Pure cloud violates privacy. Pure local lacks current knowledge. The correct architecture routes tasks by sensitivity and complexity — local models for private document processing, cloud API only when genuine reasoning is required. This is a deliberate design decision, not a compromise.

Constitution-Governed Agents

Every agent reads and operates within a machine-readable Constitution before executing any task. Agents cannot self-modify their boundaries, override cost limits, or expand their scope without a Constitution update. The Constitution is the single source of truth for all agent behaviour.

Supervisor Agent — Command and Oversight

All specialist agents report to a Supervisor Agent which coordinates tasks, enforces the Constitution, monitors budget consumption, and escalates anomalies directly to me. No agent operates independently of this oversight layer. The Supervisor reports to one person — me.

Independent Audit Layer

A dedicated set of audit agents operates independently of the specialist agents — monitoring output quality, checking decisions against Constitution rules, flagging anomalies, and reviewing agent-to-agent interactions. Audit agents have no execution capability — they observe, assess, and report only. No agent marks its own homework.

Full Logging — No Exceptions

Every agent action is logged with timestamp, model used, tokens consumed, decision made, and outcome. No agent executes any task without a corresponding audit trail. Logs are immutable, stored in Supabase, and reviewable at any time.
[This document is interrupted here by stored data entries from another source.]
(* ===== verification/BlockIndexFacts.v ===== *)
(** The block index is a list of items, one per height: adding a block appends its item, the
    binary search finds the block that a scan of the list finds, and histories of the index
    give the exact answer of a lookup. *)

From S2P Require Import DataLedger EpochSnapshot BlockIndex Prelude.

(** ** Binary search *)

Section Search.
  Context {E : Type} (total : Z → result E Z) (f : Z → Z) (off : Z).

Lemma search_spec fuel lo hi :
  (∀ h, lo ≤ h < hi → total h = Ok (f h)) → (∀ h k, lo ≤ h ≤ k → k < hi → f h ≤ f k) →
  lo ≤ hi → hi - lo < 2 ^ Z.of_nat fuel →
  ∃ r, search fuel total off lo hi = Ok r ∧ lo ≤ r ≤ hi ∧ (∀ h, lo ≤ h < r → f h ≤ off) ∧ (r < hi → off < f r).
Proof.
  revert lo hi. induction fuel as [|fuel IH]; intros lo hi Htot Hmono Hle Hlen; cbn [search].
  - change (2 ^ Z.of_nat 0) with 1 in Hlen. exists lo. split_and!; [done|lia|lia|lia|lia].
  - rewrite Nat2Z.inj_succ, Z.pow_succ_r in Hlen by lia. destruct (Z.ltb_spec lo hi); [|exists lo; split_and!; [done|lia..]].
    set (mid := lo + (hi - lo) / 2). assert (lo ≤ mid < hi) as Hmid by (unfold mid; div_lia).
    rewrite Htot by done. res_simpl. destruct (Z.ltb_spec off (f mid)) as [Hm|Hm].
    + destruct (IH lo mid) as (r & Hr & Hb & Hlow & Hup).
      { intros h Hh. apply Htot. lia. } { intros h k Hh Hk. apply Hmono; lia. } { lia. } { unfold mid. div_lia. }
      exists r. split_and!; [done|lia|lia|done|]. intros _. destruct (Z.lt_ge_cases r mid); [by apply Hup|].
      assert (r = mid) as -> by lia. done.
    + destruct (IH (mid + 1) hi) as (r & Hr & Hb & Hlow & Hup).
      { intros h Hh. apply Htot. lia. } { intros h k Hh Hk. apply Hmono; lia. } { lia. } { unfold mid. div_lia. }
      exists r. split_and!; [done|lia|lia| |done]. intros h Hh. destruct (Z.lt_ge_cases mid h); [apply Hlow; lia|].
      transitivity (f mid); [apply Hmono; lia|done].
Qed.
End Search.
If it is not logged, it did not happen.

Human Decision Threshold — €550

Any decision, transaction, commitment, or action involving a value above €550 requires mandatory human approval before execution. The Supervisor Agent surfaces these decisions directly to me with full context. Agents propose. I decide. This threshold applies to financial transactions, contract commitments, and any irreversible action above this value.
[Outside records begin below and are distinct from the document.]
(** A settled chunk resolves to the block of the chain that added it. *)
Lemma resolve_ok bound parent off i h :
  shared canon chain ledger bound → last chain = Some parent → 0 ≤ off < bound → block_at ledger chain off i h →
  resolve_ledger_offset_to_block v off (lh_block_hash parent) ledger = Ok (Z.of_nat i, lh_block_hash h, base_at ledger chain i, total_at ledger chain i).
Proof.
  intros (n & Htake & Hnc & Hn & Hb) Hparent Hoff Hi. unfold resolve_ledger_offset_to_block. rewrite tip_total.
  pose proof (block_at_lt _ _ _ _ _ Hi) as Hil. destruct (Z.ltb_spec off (base_at ledger canon (length canon))) as [Hlt|Hge].
  - apply (resolve_index_ok off i h n); [done| |lia|done]. assert (off < base_at ledger chain n) as Hoffn.
    { destruct Hb as [Hb|Hb]; [|lia]. rewrite Hb in Hlt. destruct n as [|n]; [done|]. cbn [base_at] in *. unfold total_at in *.
      by rewrite (shared_lookup _ _ _ n Htake) in Hlt by lia. }
    destruct (block_at_exists ledger chain off n ltac:(lia) Hn Hoffn) as (i' & h' & Hi' & Hlt').
    by destruct (block_at_unique ledger chain (vo_chain _ _ _ Hv) off i i' h h' Hi Hi') as [-> _].
  - rewrite last_lookup in Hparent. pose proof (lookup_lt_Some _ _ _ Hparent) as Hpl.
    pose proof (total_at_le ledger chain (vo_chain _ _ _ Hv) i (pred (length chain)) ltac:(lia)) as Hle.
    destruct (above_index_in_tree _ _ off Hparent Hge) as (b & Hbt & Hbp); [destruct Hi as [_ ?]; lia|].
    unfold ancestry_fuel, get_block. rewrite Hbt. cbn [fmap option_fmap option_map]. rewrite Hbp, (co_height _ (vo_chain _ _ _ Hv) _ _ Hparent), Nat2Z.id.
    rewrite (walk_tail_ok (pred (length chain)) parent off i h) by (done || lia). done.
Qed.
End Resolve.

(** ** The probes *)

Section Probe.
  Context (ledger : DataLedger) (chain : list LedgerHeader) (Hchain : chain_ok chain) (Hhashes : NoDup (lh_block_hash <$> chain)).

(** A first or last block, as recorded. *)
Definition recorded (off : Z) (r : option (Z * Z * Z)) : Prop :=
  ∃ i h, block_at ledger chain off i h ∧ r = Some (Z.of_nat i, lh_block_hash h, base_at ledger chain i).

(** The state once the chunks of [lo, x) were probed. *)
Record probed (lo x : Z) (st : RangeState) : Prop := {
  pb_ok : btree_ok (block_bases st);
  pb_bases k b : btree_get k (block_bases st) = Some b ↔
    ∃ i h, chain !! i = Some h ∧ lh_block_hash h = k ∧ base_at ledger chain i = b ∧ touches ledger chain lo x i;
  pb_ends : (x = lo ∧ min_height st = None ∧ max_height st = None) ∨
            (lo < x ∧ recorded lo (min_height st) ∧ recorded (x - 1) (max_height st))
}.

Lemma probed_start lo : 0 ≤ lo → probed lo lo (mkRangeState [] None None).
Proof.
  intros Hlo. split; [constructor| |by left]. intros k b. split; [done|]. unfold touches. intros (i & h & _ & _ & _ & Ht). lia.
Qed.

Lemma same_hash i j h g : chain !! i = Some h → chain !! j = Some g → lh_block_hash h = lh_block_hash g → i = j.
Proof. intros Hi Hj Heq. eapply (NoDup_lookup _ i j (lh_block_hash h) Hhashes); rewrite list_lookup_fmap, ?Hi, ?Hj; [done|]. cbn. congruence. Qed.

Lemma probed_step lo x x' st i h :
  probed lo x st → lo ≤ x → x < x' → block_at ledger chain x i h → x' ≤ total_at ledger chain i →
  probed lo x' (record_block st (Z.of_nat i) (lh_block_hash h) (base_at ledger chain i)).
Proof.
  intros [Hok Hbases Hends] Hlo Hx Hi Hx'. pose proof Hi as [Hih Hir]. split; cbn [record_block block_bases min_height max_height].
  - by apply btree_update_ok.
  - intros k b. unfold btree_or_insert. rewrite btree_get_update by done.
    assert (Htouch : ∀ j g, chain !! j = Some g → touches ledger chain lo x' j ↔ touches ledger chain lo x j ∨ j = i).
    { intros j g Hj%lookup_lt_Some. by apply (touches_step ledger chain Hchain lo x x' i h). }
    destruct (Z.eqb_spec k (lh_block_hash h)) as [->|Hne].
    + split.
      * intros [= <-]. exists i, h. split_and!; [done..| |by apply (Htouch i h Hih); right].
        destruct (btree_get (lh_block_hash h) (block_bases st)) as [b|] eqn:Hb; [|done].
        apply Hbases in Hb as (j & g & Hj & Hhash & <- & _). by rewrite (same_hash j i g h).
      * intros (j & g & Hj & Hhash & <- & _). assert (j = i) as -> by (by apply (same_hash j i g h)). f_equal.
        destruct (btree_get (lh_block_hash h) (block_bases st)) as [b|] eqn:Hb; [|done].
        apply Hbases in Hb as (j & g' & Hj' & Hhash' & <- & _). cbn. by rewrite (same_hash j i g' h).
    + rewrite Hbases. split; intros (j & g & Hj & Hhash & Hb & Ht); exists j, g; split_and!; try done; [by apply (Htouch j g Hj); left|].
      apply (Htouch j g Hj) in Ht as [Ht|Hji]; [done|]. rewrite Hji, Hih in Hj. injection Hj as <-. by destruct Hne.
  - right. assert (block_at ledger chain (x' - 1) i h) as Hlast by (split; [done|lia]).
    destruct Hends as [(-> & -> & ->)|(Hlt & (i0 & h0 & H0 & ->) & (i1 & h1 & H1 & ->))].
    + split_and!; [lia|by exists i, h..].
    + pose proof (block_at_le ledger chain Hchain lo x i0 i h0 h H0 Hi ltac:(lia)). pose proof (block_at_le ledger chain Hchain (x - 1) x i1 i h1 h H1 Hi ltac:(lia)).
      split_and!; [lia|rewrite (proj2 (Z.ltb_ge _ _)) by lia; by exists i0, h0|].
      destruct (Z.ltb_spec (Z.of_nat i1) (Z.of_nat i)); [by exists i, h|]. assert (i1 = i) as -> by lia.
      destruct H1 as [H1 _]. rewrite Hih in H1. injection H1 as <-. by exists i, h.
Qed.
Multi-Perspective Validation — Wearing Every Hat

AI is an excellent assistant. Fast, thorough, and occasionally brilliant. It is also confidently wrong in ways that only human experience across multiple perspectives can catch.

BuilderIs this actually implementable or just elegant on paper?
ProductDoes this solve the real problem or just the stated one?
UserWould a non-technical person actually use this daily?
OperationsCan this run reliably at 3 AM with no one watching?
SecurityDoes this introduce risk? What is the attack surface? What data could leak?
CommercialWhat does this cost at scale? What is the three-year number?
StrategicDoes this move toward the vision or just feel productive?
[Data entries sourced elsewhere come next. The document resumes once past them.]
(** ** Properties *)

(** C8: At an epoch block the fees of a term ledger settle completely, for either value of
    the block's Cascade flag (which stays on once the parent's epoch has it).  The slots that
    the settlement collects are known, and once their chunks are in blocks that the node's index
    shares with the parent's chain, the walk over index, tree and tables succeeds: the
    transactions paid are exactly those of the chain that start in one of the slots, each to
    the distinct miners of its own slot; every reward address gets the sum of its shares,
    all shares together are the whole pools of the transactions that have miners; and where
    promotion was possible, which is the Submit ledger, exactly the transactions that no block
    of the chain promoted are refunded their permanent fee, once. *)
Theorem expired_slots_settle cas h ledger new_total expect :
  config_ok c → EpochTransition.chain_ok c capacity_target seed → epochs c capacity_target seed es →
  (epoch_cascade c es = true → cas = true) → node_ok v config canon chain txs_of parent es ledger → ledger ≠ Publish →
  ledger_total_chunks (epoch_block es) ledger ≤ new_total → fees_fit ledger expect → (expect = true → finalized canon chain config h) →
  ∃ slots, collect_expired_partitions c es h ledger new_total cas = Ok (Some slots) ∧
    (shared canon chain ledger (expired_end config slots.*1 (lh_total_chunks parent ledger)) →
     ∃ delta, calculate_expired_ledger_fees v config es parent h ledger expect new_total cas = Ok delta ∧
       (∀ a, amount_of a (reward_balance_increment delta) = paid_to a (due_payments ledger slots)) ∧
       btree_sum fst (reward_balance_increment delta) =
         sum_Z ((λ p, miner_pool config p.2) <$> filter (λ p, miners_at config (slot_map slots) p ≠ []) (due config (txs ledger) slots)) ∧
       (expect = false → user_perm_fee_refunds delta = []) ∧
       (expect = true → refund_list (due config (txs ledger) slots) (user_perm_fee_refunds delta))).
Proof. intros Hc Hch Hes Hcas Hnode. by apply fees_run. Qed.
Twenty-two years of enterprise delivery across nine companies, industries, and geographies — plus managing my own properties, finances, and tax filings in Germany for eleven years — has given me genuine lived perspective from each of these angles.

I will not always have the right answer wearing each hat. But asking the question from each angle is often enough to catch what AI confidently misses.

That is the human judgment layer no agent replaces.

These principles are documented publicly because accountability without transparency is theatre. If you are building AI systems and find them useful — they are yours to take.